The Hoos were able to add another touchdown late, courtesy of Hasise Dubois (10-83, 2TD) but Gators receiver Freddie Swain recovered UVA’s onside kick attempt, snuffing out any last minute hope. Meaning Elam’s touchdown saving interception ended up being the back breaker. With corner CJ Henderson foregoing the bowl game as he prepares for the NFL Draft, it was a perfect night for Elam to further cement himself as the future at the position, something that seems a given when considering how he broke down his interception.
“I knew 8 was their bigger, big body guy so I just knew that if I got my head around I would be able to just play the ball cause I knew, he’s not really, he wasn’t really used to do any routes and stuff expect for like fly, so I just used my head and just made the play.”
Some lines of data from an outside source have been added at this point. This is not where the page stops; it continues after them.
(** Context rows that no package row refers to do not change any list. *)
Lemma stacked_known_only : forall db ids step software,
  wf_database db ->
  stacked db ids step software = stacked db (filter (known_context db) ids) step software.
Proof.
  intros db ids step software Hwf. unfold stacked.
  induction ids as [|c ids IH]; cbn [filter flat_map]; auto.
  destruct (known_context db c) eqn:E; cbn [flat_map].
  - f_equal. exact IH.
  - rewrite <- IH. clear IH.
    assert (Hnil : flat_map (select_names db c) (lookup_steps step software) = []).
    { induction (lookup_steps step software) as [|g gs IHg]; cbn [flat_map]; auto.
      rewrite select_names_unknown by assumption. assumption. }
    rewrite Hnil. reflexivity.
Qed.

End RoundTrip.

Section SameLists.

Variable resolve : list string -> outcome ResolverStatus.

Lemma known_lookup : forall db0 db pc,
  wf_database db0 -> wf_database db -> extends db0 db ->
  filter (known_context db0)
         (if truthy_int (lookup_context db pc)
          then match lookup_context db pc with Some z => [z] | None => [] end
          else [])
  = (if truthy_int (lookup_context db0 pc)
     then match lookup_context db0 pc with Some z => [z] | None => [] end
     else []).
Proof.
  intros db0 db pc Hwf0 Hwf Hext.
  destruct (lookup_context db0 pc) as [c|] eqn:E0.
  - rewrite (lookup_extends_Some db0 db pc c Hext E0).
    rewrite (lookup_context_truthy db0 pc c Hwf0 E0). cbn [filter].
    assert (Hk : known_context db0 c = true).
    { apply (existsb_eqb_In Z.eqb Z.eqb_eq). eapply lookup_context_In. eassumption. }
    rewrite Hk. reflexivity.
  - cbn [truthy_int].
    destruct (lookup_context db pc) as [c|] eqn:E; [|reflexivity].
    assert (Hk : known_context db0 c = false).
    { destruct (known_context db0 c) eqn:Hk; auto. exfalso.
      apply (existsb_eqb_In Z.eqb Z.eqb_eq) in Hk.
      exact (lookup_extends_None db0 db pc c Hext Hwf E0 E Hk). }
    destruct (truthy_int (Some c)); cbn [filter]; rewrite ?Hk; reflexivity.
Qed.

Lemma known_chain : forall db0 db pc,
  wf_database db0 -> wf_database db -> extends db0 db ->
  filter (known_context db0) (truthy_ids (chain_lookups db pc))
  = truthy_ids (chain_lookups db0 pc).
Proof.
  intros db0 db pc Hwf0 Hwf Hext. unfold truthy_ids, chain_lookups. cbn [flat_map].
  rewrite !filter_app. cbn [filter].
  rewrite !(known_lookup db0 db) by assumption. reflexivity.
Qed.

Lemma stacked_same_package : forall db db' ids step software,
  package db' = package db -> stacked db' ids step software = stacked db ids step software.
Proof.
  intros db db' ids step software H. unfold stacked, select_names. rewrite H. reflexivity.
Qed.

(** New context rows that hold no package leave every list as it was. *)
Lemma get_package_list_extends : forall db0 db contexts step software validate,
  wf_database db0 -> wf_database db -> extends db0 db -> package db = package db0 ->
  get_package_list resolve db contexts step software validate
  = get_package_list resolve db0 contexts step software validate.
Proof.
  intros db0 db contexts step software validate Hwf0 Hwf Hext Hpkg.
  destruct (Nat.le_gt_cases (length contexts) 3) as [Hl|Hl].
  - rewrite !get_package_list_stages by assumption. f_equal.
    rewrite (stacked_same_package db0 db) by assumption.
    rewrite (stacked_known_only db0
               (first_occurrences Z.eqb (truthy_ids (chain_lookups db (pad3 contexts)))))
      by assumption.
    rewrite <- (first_occurrences_filter Z.eqb Z.eqb_eq).
    rewrite known_chain by assumption. reflexivity.
  - rewrite !get_package_list_too_long by assumption. reflexivity.
Qed.

End SameLists.

(** ** Every method keeps the store well formed *)

Section WellFormed.

Variable resolve : list string -> outcome ResolverStatus.
Variable getuser : string.
Variable now : nat -> Z.

Lemma wf_insert_context : forall contexts s,
  wf_database (connection s) -> wf_database (connection (snd (insert_context contexts s))).
Proof.
  intros contexts s Hwf.
  destruct (Nat.le_gt_cases (length contexts) 3) as [Hl|Hl].
  - rewrite insert_context_ok by assumption. cbn [snd after_write connection].
    apply wf_sql_insert_context. assumption.
  - unfold insert_context, bind, lift. rewrite sanitize_context_too_long by assumption.
    assumption.
Qed.

Lemma wf_add_package : forall contexts package_name step software validate s,
  wf_database (connection s) ->
  wf_database
    (connection (snd (add_package resolve contexts package_name step software validate s))).
Proof.
  intros contexts package_name step software validate s Hwf.
  assert (H : wf_database
                (connection (snd (add_package resolve contexts package_name step software
                                              false s)))).
  { destruct (Nat.le_gt_cases (length contexts) 3) as [Hl|Hl].
    - rewrite add_package_unvalidated by assumption. cbn [snd connection].
      destruct (ensure_context_facts (connection s) contexts Hl Hwf) as [H1 [_ [_ H4]]].
      apply wf_sql_insert_package; auto. eapply lookup_context_In. eassumption.
    - rewrite add_package_too_long by assumption. assumption. }
  destruct validate; auto.
  rewrite add_package_validated. destruct (add_validation _ _ _ _ _ _); auto.
Qed.

Lemma wf_remove_package : forall contexts package_name step software validate s,
  wf_database (connection s) ->
  wf_database
    (connection (snd (remove_package resolve contexts package_name step software
                                     validate s))).
Proof.
  intros contexts package_name step software validate s Hwf.
  destruct (remove_package_result resolve contexts package_name step software validate s)
    as [-> | [rid ->]]; auto.
  apply wf_sql_delete_package. assumption.
Qed.

Lemma wf_save : forall store_history comment s,
  wf_database (connection s) ->
  wf_database (connection (snd (save getuser now store_history comment s))).
Proof.
  intros store_history comment s Hwf. rewrite save_eq. cbn [snd connection].
  destruct store_history; auto.
  eapply wf_same_tables; [| |eassumption]; reflexivity.
Qed.

Lemma wf_initialize : forall s,
  wf_database (connection s) ->
  wf_database (connection (snd (initialize getuser now s))).
Proof.
  intros s Hwf. unfold initialize, bind, get, put.
  apply wf_save. cbn [connection after_write].
  apply wf_sql_insert_context. assumption.
Qed.

End WellFormed.

(** C6, as stated, fails: when the store already holds a row equal to an
    added tuple, the remove deletes the older row, and the name moves
    behind the names that were between the two. *)
Lemma round_trip_reorders_duplicates :
  fst (run_calls resolver_solved (adds_then_removes [mk_entry_args [] "pkgA" None None])
                 pkgA_pkgB_session)
  = Return tt
  /\ get_package_list resolver_solved (connection pkgA_pkgB_session) [] None None false
     = Return ["pkgA"; "pkgB"]
  /\ get_package_list resolver_solved
       (connection (snd (run_calls resolver_solved
                           (adds_then_removes [mk_entry_args [] "pkgA" None None])
                           pkgA_pkgB_session)))
       [] None None false
     = Return ["pkgB"; "pkgA"].
Proof. repeat split. Qed.
(** * BIBS: the agent of the belief-induced behaviour simulation

    A shallow embedding of [src/src/agent.cpp] (classes [IAgent] and
    [Agent], declared in [src/include/bibs/agent.hpp]) and the properties
    of its activation update, utility and behaviour selection.

    - [double] is the kernel's binary64 float, so sums and products round,
      overflow and propagate NaN as they do in the program.
    - [std::map] is a [gmap]; a range-for over a map visits its entries in
      ascending key order ([entries]).
    - Pointers ([const IBelief *], [const IBehaviour *], [const IAgent *])
      are addresses in [N]; [nullptr] is address 0.
    - A [const] member function that may throw [std::out_of_range] returns
      an [option]; a mutating member function returns the exit [status]
      together with the agent as it is when the call ends. *)

From Stdlib Require Import ZArith Floats.
From stdpp Require Import gmap list sorting.

Local Open Scope float_scope.

(** ** Values *)

Abbreviation double := float (only parsing).
Abbreviation IBelief_ptr := N (only parsing).
Abbreviation IBehaviour_ptr := N (only parsing).
Abbreviation IAgent_ptr := N (only parsing).

(** [sim_time_t] is the integer type that [bibs/bibs.hpp] declares. Times
    are integers here, and the conversion of the expression [t - 1] back to
    [sim_time_t] (a wrap-around, should the type be unsigned) is the field
    [to_sim_time] of the collaborators below. *)
Abbreviation sim_time_t := Z (only parsing).

Definition nullptr : N := 0%N.

(** [std::numeric_limits<double>::lowest()], i.e. [-DBL_MAX]. *)
Definition lowest : double := -0x1.fffffffffffffp+1023.

(** The least exponent of a binary64 mantissa taken as an integer. *)
Definition emin64 : Z := SpecFloat.emin 53 1024.

(** ** Ordered maps *)

(** The order of the keys of a [std::map] keyed by addresses. *)
Definition key_le {V : Type} : relation (N * V) := λ x y, (x.1 ≤ y.1)%N.

#[global] Instance key_le_dec {V : Type} : RelDecision (@key_le V).
Proof. intros x y. unfold key_le. apply _. Defined.

#[global] Instance key_le_trans {V : Type} : Transitive (@key_le V).
Proof. intros x y z. unfold key_le. lia. Qed.

#[global] Instance key_le_total {V : Type} : Total (@key_le V).
Proof. intros x y. unfold key_le. lia. Qed.

(** The entries of such a map, in the order a range-for visits them. *)
Definition entries {V : Type} (m : gmap N V) : list (N * V) :=
  merge_sort key_le (map_to_list m).

(** [m.emplace(k, v)]: inserts only when [k] is not yet a key. *)
Definition emplace `{Countable K} {V : Type} (k : K) (v : V)
    (m : gmap K V) : gmap K V :=
  match m !! k with
  | Some _ => m
  | None => <[k := v]> m
  end.

(** [m.insert_or_assign(k, v)] and [m[k] = v]. *)
Definition insert_or_assign `{Countable K} {V : Type} (k : K) (v : V)
    (m : gmap K V) : gmap K V :=
  <[k := v]> m.

(** A range-for whose body is [acc += term(x)], where [term] may throw. *)
Fixpoint accumulate {A : Type} (term : A → option double) (xs : list A)
    (acc : double) : option double :=
  match xs with
  | [] => Some acc
  | x :: xs' => v ← term x; accumulate term xs' (acc + v)
  end.

(** ** Collaborators *)

(** What an agent calls but does not own. The three [IBelief] lookups are
    virtual (the belief called first, then its argument); [None] is the
    [std::out_of_range] of a missing key. [friend_performed a t] is the
    virtual call [a->performed(t)] on a friend, as the friends are while
    the agent runs one member function: no member function that reads it
    writes a performed record before it returns. [std_exp] is [std::exp] of
    the C library. *)
Record World := {
  beliefRelationship : IBelief_ptr → IBelief_ptr → option double;
  observedBehaviourRelationship : IBelief_ptr → IBehaviour_ptr → option double;
  performingBehaviourRelationship : IBelief_ptr → IBehaviour_ptr → option double;
  friend_performed : IAgent_ptr → sim_time_t → option IBehaviour_ptr;
  std_exp : double → double;
  to_sim_time : Z → sim_time_t
}.

(** ** The agent *)

Record Agent := {
  uuid : N;
  activationMap : gmap Z (gmap N double);
  performedMap : gmap Z N;
  friends : gmap N double;
  timeDeltaMap : gmap N double
}.

(** [Agent(uuid)] and [Agent(uuid, activationMap)]. *)
Definition new_Agent (u : N) : Agent :=
  {| uuid := u; activationMap := ∅; performedMap := ∅;
     friends := ∅; timeDeltaMap := ∅ |}.

Definition new_Agent_with (u : N) (am : gmap Z (gmap N double)) : Agent :=
  {| uuid := u; activationMap := am; performedMap := ∅;
     friends := ∅; timeDeltaMap := ∅ |}.

Definition set_activationMap (am : gmap Z (gmap N double)) (a : Agent) : Agent :=
  {| uuid := uuid a; activationMap := am; performedMap := performedMap a;
     friends := friends a; timeDeltaMap := timeDeltaMap a |}.

Definition set_performedMap (pm : gmap Z N) (a : Agent) : Agent :=
  {| uuid := uuid a; activationMap := activationMap a; performedMap := pm;
     friends := friends a; timeDeltaMap := timeDeltaMap a |}.

Definition set_friends (fs : gmap N double) (a : Agent) : Agent :=
  {| uuid := uuid a; activationMap := activationMap a;
     performedMap := performedMap a; friends := fs;
     timeDeltaMap := timeDeltaMap a |}.

Definition set_timeDeltaMap (tds : gmap N double) (a : Agent) : Agent :=
  {| uuid := uuid a; activationMap := activationMap a;
     performedMap := performedMap a; friends := friends a;
     timeDeltaMap := tds |}.

(** How a mutating member function ends. *)
Inductive status := Normal | OutOfRange.

(** A computation that may draw once from [std::discrete_distribution]:
    [Rand weights k] draws an index [i] with the given weights and goes on
    as [k i]; [Det x] never touches the random engine. *)
Inductive choice (A : Type) :=
  | Det (x : A)
  | Rand (weights : list double) (k : nat → A).
Arguments Det {A} x.
Arguments Rand {A} weights k.

Section agent.
Variable W : World.

Definition activation (a : Agent) (t : sim_time_t) (b : IBelief_ptr)
    : option double :=
  m ← activationMap a !! t; m !! b.

Definition performed (a : Agent) (t : sim_time_t) : option IBehaviour_ptr :=
  performedMap a !! t.

Definition _addPerformed (t : sim_time_t) (b : IBehaviour_ptr) (a : Agent)
    : Agent :=
  set_performedMap (insert_or_assign t b (performedMap a)) a.

Definition observed (a : Agent) (b : IBelief_ptr) (t : sim_time_t)
    : option double :=
  accumulate
    (λ '(fr, w), beh ← friend_performed W fr t;
                 r ← observedBehaviourRelationship W b beh;
                 Some (w * r))
    (entries (friends a)) 0.

Definition friendWeight (a : Agent) (fr : IAgent_ptr) : option double :=
  friends a !! fr.

Definition setFriendWeight (fr : IAgent_ptr) (w : double) (a : Agent) : Agent :=
  set_friends (insert_or_assign fr w (friends a)) a.

Definition heldBeliefs (a : Agent) (t : sim_time_t)
    : option (list IBelief_ptr) :=
  m ← activationMap a !! t; Some ((entries m).*1).

Definition contextualise (a : Agent) (b : IBelief_ptr) (t : sim_time_t)
    : option double :=
  bs ← heldBeliefs a t;
  value_to_exp ←
    accumulate (λ b2, act ← activation a t b2;
                      r ← beliefRelationship W b b2;
                      Some (act * r)) bs 0;
  Some (std_exp W value_to_exp).

Definition contextualObserved (a : Agent) (b : IBelief_ptr) (t : sim_time_t)
    : option double :=
  c ← contextualise a b t; o ← observed a b t; Some (c * o).

Definition timeDelta (a : Agent) (b : IBelief_ptr) : option double :=
  timeDeltaMap a !! b.

Definition setTimeDelta (b : IBelief_ptr) (td : double) (a : Agent) : Agent :=
  set_timeDeltaMap (insert_or_assign b td (timeDeltaMap a)) a.

(** The [try] block inserts into the sub-map of [t]; the handler runs
    when [activationMap.at(t)] throws, creates the sub-map and inserts
    there. *)
Definition store_activation (t : sim_time_t) (b : IBelief_ptr)
    (newActivation : double) (am : gmap Z (gmap N double))
    : gmap Z (gmap N double) :=
  match am !! t with
  | Some mt => <[t := emplace b newActivation mt]> am
  | None =>
      let am' := emplace t ∅ am in
      match am' !! t with
      | Some mt => <[t := emplace b newActivation mt]> am'
      | None => am'
      end
  end.

Definition updateActivation (t : sim_time_t) (b : IBelief_ptr) (a : Agent)
    : status * Agent :=
  match
    td ← timeDelta a b;
    act ← activation a (to_sim_time W (t - 1)) b;
    co ← contextualObserved a b (to_sim_time W (t - 1));
    Some (td * act + co)
  with
  | None => (OutOfRange, a)
  | Some newActivation =>
      (Normal,
       set_activationMap (store_activation t b newActivation (activationMap a)) a)
  end.

Definition beliefBehaviour (a : Agent) (bel : IBelief_ptr)
    (beh : IBehaviour_ptr) (t : sim_time_t) : option double :=
  r ← performingBehaviourRelationship W bel beh;
  act ← activation a t bel;
  Some (r * act).

Definition contextualBeliefBehaviour (a : Agent) (bel : IBelief_ptr)
    (beh : IBehaviour_ptr) (t : sim_time_t) : option double :=
  c ← contextualise a bel t;
  bb ← beliefBehaviour a bel beh t;
  Some (c * bb).

Definition contextualBehaviour (a : Agent) (b : IBehaviour_ptr)
    (t : sim_time_t) : option double :=
  m ← activationMap a !! t;
  accumulate (λ '(belief, _), contextualBeliefBehaviour a belief b t)
    (entries m) 0.

Definition environment (a : Agent) (b : IBehaviour_ptr) (t : sim_time_t)
    : double := 0.

Definition utility (a : Agent) (b : IBehaviour_ptr) (t : sim_time_t)
    : option double :=
  cb ← contextualBehaviour a b t; Some (cb + environment a b t).

(** The locals of [perform]. *)
Record scan := {
  maxUtility : double;
  maxBehaviour : IBehaviour_ptr;
  positiveBehaviours : list IBehaviour_ptr;
  positiveUtilities : list double
}.

Definition scan_init : scan :=
  {| maxUtility := lowest; maxBehaviour := nullptr;
     positiveBehaviours := []; positiveUtilities := [] |}.

(** One pass of the body of the loop, given [ut = utility(b, t)]. *)
Definition scan_step (s : scan) (b : IBehaviour_ptr) (ut : double) : scan :=
  let s1 :=
    if maxUtility s <? ut
    then {| maxUtility := ut; maxBehaviour := b;
            positiveBehaviours := positiveBehaviours s;
            positiveUtilities := positiveUtilities s |}
    else s in
  if 0 <? ut
  then {| maxUtility := maxUtility s1; maxBehaviour := maxBehaviour s1;
          positiveBehaviours := positiveBehaviours s1 ++ [b];
          positiveUtilities := positiveUtilities s1 ++ [ut] |}
  else s1.

Fixpoint scan_loop (a : Agent) (t : sim_time_t) (bs : list IBehaviour_ptr)
    (s : scan) : option scan :=
  match bs with
  | [] => Some s
  | b :: bs' => ut ← utility a b t; scan_loop a t bs' (scan_step s b ut)
  end.

Definition record_performed (t : sim_time_t) (b : IBehaviour_ptr) (a : Agent)
    : Agent :=
  set_performedMap (insert_or_assign t b (performedMap a)) a.

(** [positiveBehaviours[dist(eng)]]: the distribution only yields indices
    below the number of weights; [nth]'s default is never reached. *)
Definition perform (t : sim_time_t) (bs : list IBehaviour_ptr) (a : Agent)
    : choice (status * Agent) :=
  match scan_loop a t bs scan_init with
  | None => Det (OutOfRange, a)
  | Some s =>
      if (length (positiveUtilities s) <=? 1)%nat
      then Det (Normal, record_performed t (maxBehaviour s) a)
      else Rand (positiveUtilities s)
             (λ i, (Normal,
                    record_performed t (nth i (positiveBehaviours s) nullptr) a))
  end.

(** The loop of [IAgent::tick]: it stops at the first call that throws. *)
Fixpoint update_all (t : sim_time_t) (bels : list IBelief_ptr) (a : Agent)
    : status * Agent :=
  match bels with
  | [] => (Normal, a)
  | bel :: bels' =>
      match updateActivation t bel a with
      | (Normal, a') => update_all t bels' a'
      | (OutOfRange, a') => (OutOfRange, a')
      end
  end.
Now, the Florida Gators return home. They wait to see which draft eligible juniors decide to join Henderson in the NFL and finish out the 2020 recruiting class in February. They will do all of this building on their first 11 win season since 2012.
It was a storybook ending for the 2019 Florida Gators. Far from a fairy tale but an epic quest on the search for greatness and living out a dream. As Lamical Perine walked off the field for the final time as a Florida Gator, he summed it up best.
“This has been a great journey…this is all I every lived for, being a Gator.”